The Environmental Argument for Less Meat in Your Diet

Thursday, July 7, 2022

Just over a half-century ago, Diet for a Small Planet, Frances Moore Lappé’s surprise best seller, exposed the harms of animal agriculture to a wide audience in the same way that Rachel Carson’s book of a decade earlier, Silent Spring, put to widespread shame the practice of applying pesticides to cropland. The title of Moore Lappé’s book encapsulates her thesis. The math in 1971 made a compelling case that abandoning meat is indeed necessary to avoid crossing planetary boundaries.

Cow in grass field

And we have up-to-date figures that confirm her conclusions. As revealed in a Sidebar to be published in our next issue, by Harvard’s Sparsha Saha, “Animal agriculture uses 83 percent of all available farmland on the entire planet . . .yet it produces just 18 percent of our calories and 37 percent of our protein.” The numbers are from a 2018 article by Oxford University’s Joseph Poore and Thomas Nemecek published in Science. Their report takes a comprehensive look at the world’s food system.

The scholars conclude that meat farming produces a majority of agriculture’s harmful climate effects. Indeed, as Poore and Nemecek state, “Converting grass into [meat] is like converting coal to energy. It comes with an immense cost in emissions.” Avoiding animal products entirely could reduce an individual’s effect on the climate system from growing food by 73 percent.

In reporting on this research, The Independent concluded that cutting out meat and dairy “is probably the single biggest way to reduce your impact on planet Earth, not just greenhouse gases, but global acidification, eutrophication, land use, and water use.”

Poore believes a labeling system can drive consumer behavior toward less meat. “The problem is, you can’t just put environmental labels on a handful of foods and look to see if there is some effect on purchasing,” he says. “Consumers take time to become aware of things, and then even more to act on them. Furthermore, the labels probably need to be in combination with taxes and subsidies.” He is still positive on the concept: “My view is that communicating information to consumers could tip the entire food system toward sustainability and accountability.”

In that regard, a bar chart published at ourworldindata.org highlights the problems of growing meat. It portrays the greenhouse gas emissions per unit of food type sorted by product weight. The conclusion is obvious: with a few minor exceptions, animal protein is more climate affecting than is protein derived from vegetable sources.

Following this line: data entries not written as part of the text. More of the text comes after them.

(* ===== verification/Auth.v ===== *)
(** * Authentication, [src/src/auth.h] and [src/src/auth.cpp]

    What a client sends is base64; Boost decodes it, or throws, and cuts it into
    tokens. *)

From S2P Require Import Prelude Stats.

(** What Boost's iterators make of base64 text, [None] for the exception of a
    character that is none of base64; and the tokens of a text. *)
Class Auth_Library := { binary_of : bytes -> option bytes; tokens_of : bytes -> list bytes }.

Module Auth.
Section auth.
Context `{Auth_Library}.

(** Lines 67-72: the encoding of the result is not used, nor are the arguments. *)
Definition login_plain (user_name password : bytes) : bytes := Stats.literal "SUCCESS".
(** Lines 44-65; [out] is what the caller has in its variable. *)
Definition login (base64 out : bytes) : option bytes :=
  dec ← binary_of base64;
  let para := tokens_of dec in
  Some match para with
       | method :: user_name :: rest =>
           if bool_decide (method = Stats.literal "PLAIN") then
             match rest with password :: _ => login_plain user_name password | [] => Stats.literal "INVALID PARAMETER" end
           else out
       | _ => Stats.literal "INVALID PARAMETER"
       end.

(** Whoever names a user and a password is let in, whatever they are; other methods
    are neither refused nor accepted. *)
Lemma login_anyone base64 out dec user_name password rest : binary_of base64 = Some dec ->
  tokens_of dec = Stats.literal "PLAIN" :: user_name :: password :: rest -> login base64 out = Some (Stats.literal "SUCCESS").
Proof. intros Hd Ht. unfold login. rewrite Hd. cbn. rewrite Ht. by rewrite bool_decide_true. Qed.
Lemma login_other base64 out dec method user_name rest : binary_of base64 = Some dec ->
  tokens_of dec = method :: user_name :: rest -> method <> Stats.literal "PLAIN" -> login base64 out = Some out.
Proof. intros Hd Ht Hm. unfold login. rewrite Hd. cbn. rewrite Ht. by rewrite bool_decide_false. Qed.
(** It is defined exactly if Boost does not throw. *)
Lemma login_defined base64 out : is_Some (login base64 out) <-> is_Some (binary_of base64).
Proof. unfold login. destruct (binary_of base64); cbn; split; intros [x Hx]; try done; by eexists. Qed.
End auth.
End Auth.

Beef is literally off the chart, more than twice the emissions per kilogram of product than the next highest food source. Indeed, beef has 40 times the climate impact per kilogram as does rice, and almost all other animal foods show a smaller but still substantial discrepancy. This is in addition to other resources that it takes to raise animals, including over 450 gallons of water to produce every McDonald’s Quarterpounder.

According to Poore and Nemecek, if humanity gave up animal agriculture, “Global farmland use could be reduced by 75 percent, an area equivalent to the size of the U.S., China, Australia, and the EU combined.” In other words, The Independent concludes in reviewing their research, “Not only would this result in a significant drop in greenhouse gas emissions, it would also free up wild land lost to agriculture, one of the primary causes for mass wildlife extinction.”

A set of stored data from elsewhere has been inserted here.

(* ===== verification/Settings.v ===== *)
(** * The configuration, [src/src/settings.h] and [src/src/settings.cpp]

    [Settings] is filled once, at the start: with defaults, then from the elements of
    two XML files.  The XML library is not modelled: a file is what it parses to, a
    tree of nodes, or nothing, and the look-ups in the tree are the library's
    documented ones.  The mime types are in two hash maps, with the elements'
    positions in their lists for pointers. *)

From Stdlib Require Import SpecFloat.
From S2P Require Import Prelude XixiList XixiHashMap Lookup3 Util CurrTime Pdu Stats Watch Slab Cache CacheInv CacheSpec CacheData Buffers.

(** ** The documents *)
Inductive xml_node :=
  | Element (value : bytes) (attributes : list (bytes * bytes)) (children : list xml_node)
  | Text_node (value : bytes)
  | Other_node (value : bytes).

Module Xml.
Definition value (x : xml_node) : bytes :=
  match x with Element v _ _ | Text_node v | Other_node v => v end.
Definition is_element (x : xml_node) : bool := match x with Element _ _ _ => true | _ => false end.
Definition children (x : xml_node) : list xml_node := match x with Element _ _ l => l | _ => [] end.
Definition named (name : bytes) (x : xml_node) : bool := bool_decide (value x = name).
(** [FirstChild(name)] as an [Element()]: none if the first node of the name is not
    one. *)
Definition first_child (name : string) (x : xml_node) : option xml_node :=
  match base.filter (named (Stats.literal name)) (children x) with
  | y :: _ => if is_element y then Some y else None
  | [] => None
  end.
(** [FirstChildElement(name)] and [NextSiblingElement(name)]: all of them in order. *)
Definition elements (name : string) (x : xml_node) : list xml_node :=
  base.filter (fun y => named (Stats.literal name) y && is_element y) (children x).
Definition first_element (name : string) (x : xml_node) : option xml_node := head (elements name x).
(** The first child of a name, and then the elements of that name behind it. *)
Definition from_first (name : string) (x : xml_node) : list xml_node :=
  match first_child name x with Some _ => elements name x | None => [] end.
Definition attribute (name : string) (x : xml_node) : option bytes :=
  match x with Element _ l _ => snd <$> List.find (fun a => bool_decide (a.1 = Stats.literal name)) l | _ => None end.
Definition get_text (x : xml_node) : option bytes :=
  match children x with Text_node v :: _ => Some v | _ => None end.
End Xml.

Even Consumer Reports is making the case for eating less meat and dairy. It reports on a Nature Food article that calculates “the way we grow, transport, and consume food accounts for about a third of the planet-heating gases created by humans, with animal-based foods causing twice as much as plant-based ones.” The magazine notes that “beef alone accounts for roughly half the emissions linked to U.S. diets but provides just 3 percent of the calories.”

Beef comes up once again in research out of Johns Hopkins University showing that plant-based fake meats have a “carbon footprint about 90 percent smaller than beef’s,” according to the magazine. “On the other hand, they are “1.6 to 7 times more energy-intensive then tofu, peas, or other less processed plant proteins.”

Every little bit helps. You can reduce the amount of meat in your diet as a first step—smaller portions or meatless days. You can make meat a side dish instead of the main course. You can make vegetable combos with morsels of meat in a supporting role. If you are looking for recipes, Diet for a Small Planet has several nourishing dishes in the meals it presents, although it is not the latest word on the input ratios in a healthy diet.

All environmental professionals should be aware that the latest data on the harms of animal agriculture are clear and compelling. Meaningful actions in response are simple—and delicious.

This blog originally appeared in the Notice & Comment column in the July/August 2022 issue of The Environmental Forum and is republished with permission. Notice & Comment is the editors’ column and represents the signatory’s views.